Qualifications and Skills

  • Review documentation and requirements for new projects and anticipate impact to Data Management (DM) standards/processes.
  • Collaborate with client team for all requirement gathering of CRFs, edit checks, subject calendars, user management, reporting requirements etc.
  • Collaborate with internal project team (both onshore-offshore) as needed to stay abreast of and changes that could affect data collection, cleaning, change requests and/or transfers.
  • Develop Data Management Plan (DMP), maintain DMP throughout lifecycle of study project and ensures DMP is followed according to study design and requirements.
  • Review Protocols, and develop Case Report Forms and study reports.
  • Develop trial database, including eCRF design, user requirements, edit rules/checks, query logic and data validations.
  • Coordination of UAT of eCRF build and validation documents, included but not limited to: edit check document, issue logs, UAT summary report.
  • Manage eSource/EDC users and other Clinical databases, including but not limited to, compiling master user lists and activating/deactivating user accounts.
  • Perform user training both web-based and in-person at client locations, and create user guides.

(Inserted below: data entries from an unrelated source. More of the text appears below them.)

(** * Properties *)

(** C6. For a client that receives replies, and for any interleaving of replies (of objects of the server, strings, errors, status lines,
    numbers and bulks), of lengths whose place is taken before they are known, and of write events with sockets that take any number of bytes: what was written
    to the socket, followed by what the output buffer and the reply list hold, is the concatenation of the replies, in order, in the protocol.
    The objects of the server that are queued without a copy keep their contents and the references to them are exact, the memory that is
    accounted to the client is that of its list (so the assertion on it never fails), the write handler is installed
    while there is output, and every further operation is defined: no access is out of bounds. *)
Theorem replies_in_order s0 s : new_session s0 -> rtc sstep s0 s ->
  (forall sg, flat sg (s_log s) = s_sent s ++ unsent (s_heap s) sg (s_client s)) /\
  keeps ext (s_heap s0) (s_heap s) /\ refs ext (s_heap s) (reply (s_client s)) /\ reply_bytes (s_client s) = total (s_heap s) (reply (s_client s)) /\
  (replnone (s_client s) = true -> bufpos (s_client s) <> 0 \/ reply (s_client s) <> [] -> write_handler (s_client s) = true) /\
  (forall e op d, aeCreateFileEvent_ok e = true -> limit_ok (s_client s) 3 -> says ext (s_heap s) op d -> is_Some (run_reply shared e op (s_heap s) (s_client s))) /\
  (forall e n o, limit_ok (s_client s) 1 -> LLONG_MIN < n <= LLONG_MAX -> Gap o ∈ s_log s -> glue_room (s_heap s) (s_client s) o = true ->
    is_Some (setDeferredMultiBulkLength e (s_heap s) (s_client s) (Some o) n)) /\
  (forall se, (forall x, Gap x ∉ s_log s) -> room_sum (writes se) < 2 ^ 31 -> is_Some (sendReplyToClient se (s_heap s) (s_client s))).
Proof.
  intros Hn Hst. pose proof (sinv_reachable s0 s Hn Hst) as Hinv. split; [intros sg; by apply (sinv_unsent (s_heap s0))|].
  pose proof Hinv as (B & q & I & W & Hsh & K & _). pose proof I as [(rest & _ & _ & Ep) Hq Hm _ _ Hh]. split; [done|]. split; [apply Hq|]. split; [done|].
  split; [|split; [|split]].
  - intros Hr [Hb|Hl]; apply Hh; try done; [left|by right]. intros ->. by rewrite msize_nil in Ep.
  - intros e op d He L Hd. destruct (run_reply_spec shared e op ext _ _ B q d He Hsh I W L Hd) as (h' & c' & -> & _). done.
  - intros e n o L Hr Hin Hg. destruct s as [h c log sent]. cbn [s_heap s_client]. destruct (sinv_fill _ h c log sent e n o L Hr Hin Hg Hinv) as (h' & c' & -> & _). done.
  - intros se Hng Hr. destruct s as [h c log sent]. cbn [s_heap s_client]. destruct (sinv_send _ h c log sent se Hng Hr Hinv) as (h' & r & out & -> & _). done.
Qed.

  • Assist in reconciling AE/SAE data in Safety DB and/or other Data Management DB, including but not limited to, performing MedDRA and/or WHO coding.

Qualifications and Skills

  • Bachelor’s degree in Technology, Medicine, Science or related field.
  • At least five (5) years data management and/or related work experience in the pharmaceutical or CRO industry.

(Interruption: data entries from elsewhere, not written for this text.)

Lemma send_preamble_spec be c f tx : transfer (bulk c) f tx -> msize f < 2 ^ 63 ->
  (exists b' out, send_preamble be c = Some (Some (set_bulk c b'), out, true) /\ transfer b' f (tx ++ out) /\ replpreamble b' = None) \/
  (exists b' out, send_preamble be c = Some (Some (set_bulk c b'), out, false) /\ transfer b' f (tx ++ out) /\ (0 < room1 be -> out <> [])) \/
  send_preamble be c = Some (None, [], false) /\ room1 be < 0.
Proof.
  intros (H1 & H2 & H3 & H4 & H5) Hf. unfold send_preamble. destruct (replpreamble (bulk c)) as [s|] eqn:Ep.
  - destruct H5 as (p & Hs & Hne & Hoff & Htx). destruct (sds_rep_len s p Hs) as [-> Hl]. destruct (sds_rep_buf s p Hs) as (fr & ->).
    destruct (Z.ltb_spec (Z.min (room1 be) (msize p)) 0) as [|Hr]; [pose proof (msize_nonneg p); right; right; split; [done|lia]|]. set (n := Z.min (room1 be) (msize p)) in *.
    destruct (split_at p n) as (p1 & p2 & -> & Hp1); [lia|]. rewrite <- app_assoc, (load_at [] p1 (p2 ++ 0 :: fr)) by done. cbn [obind].
    destruct (sdsrange_rep s (p1 ++ p2) n (-1) Hs) as (s' & -> & Hs'); [lia|lia|]. cbn [obind]. rewrite range_from in Hs' by (lia || done).
    assert (drop (Z.to_nat n) (p1 ++ p2) = p2) as Ed by (rewrite <- Hp1; unfold msize; by rewrite Nat2Z.id, drop_app_length). rewrite Ed in Hs'. destruct (sds_rep_len s' p2 Hs') as [-> _].
    destruct (Z.eqb_spec (msize p2) 0) as [E|E].
    + apply msize_0_nil in E as ->. left. eexists _, p1. split; [done|]. split; [|done]. split; [done|]. split; [done|]. split; [done|]. split; [done|]. cbn [replpreamble repldboff].
      rewrite Hoff, app_nil_r. rewrite app_nil_r in Htx. done.
    + right. left. eexists _, p1. split; [done|]. split; [|intros Hpos ->; unfold n in Hp1; rewrite msize_app, !msize_nil in Hp1; pose proof (msize_nonneg p2); lia]. split; [done|]. split; [done|]. split; [done|]. split; [done|]. cbn [replpreamble repldboff]. exists p2. split; [done|]. split; [by intros ->|].
      split; [done|]. by rewrite <- app_assoc.
  - left. exists (bulk c), []. rewrite app_nil_r. split; [by destruct c|]. split; [|done]. split; [done|]. split; [done|]. split; [done|]. split; [done|]. by rewrite Ep.
Qed.

(** All system calls for the transfer succeed. *)
Definition cooperative (be : bulk_env) : Prop := 0 < room1 be /\ read_ok be = true /\ 0 < room2 be /\ ae_ok be = true.

Definition bulk_sent (be : bulk_env) (now : Z) (c : rclient) (f tx : bytes) (r : bulk_result) : Prop :=
  match r with
  | Kept c' out => exists b', c' = set_bulk c b' /\ transfer b' f (tx ++ out) /\ (cooperative be -> out <> [])
  | Online c' out => exists b', c' = set_slave c (rflags c) REDIS_REPL_ONLINE true now b' /\ bulk_handler b' = false /\ tx ++ out = bulk_header f ++ f
  | Lost _ => f <> [] -> ~ cooperative be
  end.

Lemma sendBulkToSlave_spec be now c f tx : transfer (bulk c) f tx -> msize f < 2 ^ 63 -> exists r, sendBulkToSlave be now c = Some r /\ bulk_sent be now c f tx r.
Proof.
  intros Ht Hf. unfold sendBulkToSlave. destruct (send_preamble_spec be c f tx Ht Hf) as [(b & out & -> & Hb & Ep)|[(b & out & -> & Hb & Ho)|[-> Hr]]]; cbn [obind negb].
  2: { eexists. split; [done|]. exists b. split; [done|]. split; [done|]. intros (? & _). by apply Ho. }
  2: { eexists. split; [done|]. intros _ (? & _). lia. }
  change (bulk (set_bulk c b)) with b. destruct Hb as (H1 & H2 & H3 & [H4 H4'] & H5). rewrite H1, H2, Ep in *. cbn [obind].
  set (buflen := if read_ok be then _ else -1). destruct (Z.leb_spec buflen 0) as [Hle0|Hpos].
  { eexists. split; [done|]. intros Hne (_ & Hro & _). specialize (H4' Hne). unfold buflen, REDIS_IOBUF_LEN in Hle0. rewrite Hro in Hle0. lia. }
  assert (buflen <= msize f - repldboff b) as Hle by (unfold buflen in *; destruct (read_ok be); lia).
  destruct (split_at f (repldboff b)) as (f1 & f2 & Ef & Hf1); [lia|]. assert (msize f = msize f1 + msize f2) as Hm by (rewrite Ef; apply msize_app).
  destruct (split_at f2 buflen) as (d & f3 & -> & Hd); [lia|]. rewrite msize_app in Hm. assert (load f (repldboff b) buflen = Some d) as -> by (rewrite Ef; by apply (load_at f1 d f3)). cbn [obind].
  destruct (Z.ltb_spec (Z.min (room2 be) buflen) 0) as [|Hr].
  { eexists. split; [done|]. destruct (again be); [|intros _ (_ & _ & ? & _); lia]. exists b. split; [done|]. split; [|intros (_ & _ & ? & _); lia].
    split; [done|]. split; [done|]. split; [done|]. split; [done|]. by rewrite Ep. }
  set (n := Z.min (room2 be) buflen) in *. pose proof (msize_nonneg f3). destruct (split_at d n) as (d1 & d2 & -> & Hd1); [lia|]. rewrite msize_app in Hd.
  assert (take (Z.to_nat n) (d1 ++ d2) = d1) as -> by (rewrite <- Hd1; unfold msize; by rewrite Nat2Z.id, take_app_length).
  rewrite ll_arith_Some by (unfold LLONG_MIN, LLONG_MAX; lia). cbn [obind].
  assert (take (Z.to_nat (repldboff b)) f = f1) as Et by (rewrite Ef, <- Hf1; unfold msize; by rewrite Nat2Z.id, take_app_length). rewrite Et in H5.
  destruct (Z.eqb_spec (repldboff b + n) (msize f)) as [E|E].
  - assert (d2 = []) as -> by (apply msize_0_nil; pose proof (msize_nonneg d2); rewrite msize_app in Hm; lia).
    assert (f3 = []) as -> by (apply msize_0_nil; rewrite msize_app, msize_nil in Hm; lia). rewrite !app_nil_r in Ef.
    destruct (ae_ok be) eqn:Eae; (eexists; split; [done|]); [|intros _ (_ & _ & _ & ?); congruence]. eexists. split; [done|]. split; [done|]. rewrite app_assoc, H5, Ef. by lsimpl.
  - eexists. split; [done|]. eexists. split; [done|].
    split; [|intros (_ & _ & ? & _) [_ ->]%app_nil; rewrite msize_nil in Hd1; lia]. split; [done|]. split; [done|]. split; [done|]. cbn [repldboff replpreamble]. split; [split; [lia|intros _; pose proof (msize_nonneg d2); rewrite msize_app in Hm; lia]|]. rewrite app_assoc, H5, <- app_assoc. f_equal.
    replace (f1 ++ d1) with (take (Z.to_nat (repldboff b + n)) ((f1 ++ d1) ++ d2 ++ f3)); [f_equal; rewrite Ef; by lsimpl|].
    replace (Z.to_nat (repldboff b + n)) with (length (f1 ++ d1)); [by rewrite take_app_length|]. rewrite length_app. unfold msize in *. lia.
Qed.

(** Events for a slave until its transfer is over. *)
Fixpoint bulk_run (bes : list bulk_env) (now : Z) (c : rclient) : option (rclient * bytes) :=
  match bes with
  | [] => Some (c, [])
  | be :: bes =>
    r <- sendBulkToSlave be now c;;
    match r with
    | Kept c out => ' (c, more) <- bulk_run bes now c;; Some (c, out ++ more)
    | Online c out => Some (c, out)
    | Lost _ => None
    end
  end.

Lemma bulk_run_spec f : f <> [] -> msize f < 2 ^ 63 -> forall bes now c tx, transfer (bulk c) f tx -> Forall cooperative bes ->
  msize (bulk_header f ++ f) <= msize tx + Z.of_nat (length bes) ->
  exists b' out, bulk_run bes now c = Some (set_slave c (rflags c) REDIS_REPL_ONLINE true now b', out) /\ bulk_handler b' = false /\ tx ++ out = bulk_header f ++ f.
Proof.
  intros Hne Hf. induction bes as [|be bes IH]; intros now c tx Ht Hb Hlen; cbn [bulk_run].
  - exfalso. destruct Ht as (_ & _ & _ & [H4 H4'] & H5). specialize (H4' Hne). cbn [length] in Hlen. rewrite msize_app in Hlen. destruct (replpreamble (bulk c)).
    + destruct H5 as (p & _ & Hp & _ & E). apply (f_equal msize) in E. rewrite msize_app in E. destruct p; [done|]. rewrite msize_cons in E. pose proof (msize_nonneg p). pose proof (msize_nonneg f). lia.
    + rewrite H5, msize_app in Hlen. assert (msize (take (Z.to_nat (repldboff (bulk c))) f) = repldboff (bulk c)) by (unfold msize in *; rewrite length_take; lia). lia.
  - apply list.Forall_cons in Hb as [Hbe Hb]. destruct (sendBulkToSlave_spec be now c f tx Ht Hf) as (r & -> & Hr). cbn [obind]. destruct r as [c' out|c' out|out]; [..|by destruct (Hr Hne)].
    + destruct Hr as (b' & -> & Ht' & Ho). specialize (Ho Hbe). destruct (IH now (set_bulk c b') (tx ++ out) Ht' Hb) as (b2 & out2 & -> & Hh & E).
      { rewrite (msize_app tx). destruct out; [done|]. rewrite msize_cons. pose proof (msize_nonneg out). cbn [length] in Hlen. lia. }
      cbn [obind]. exists b2, (out ++ out2). split; [done|]. split; [done|]. by rewrite app_assoc.
    + destruct Hr as (b' & -> & Hh & E). by exists b', out.
Qed.

End Sync.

  • Working knowledge of Good Clinical Practices, Good Manufacturing Practices, Clinical research, Clinical trial process and related regulatory requirements and terminology.
  • Working knowledge of Clinical database applications such as EDC and CTMS.
  • Excellent verbal and written skills, good organizational, interpersonal, and team skills.
  • Applicable knowledge working with other clinical databases such as Oracle Clinical, Medidata Rave, etc.
  • Experience with AE/SAE Coding, will be nice to have.
  • Experience with working on Phase I- IV study trials.
  • Ability to travel to site locations as needed (10-25%).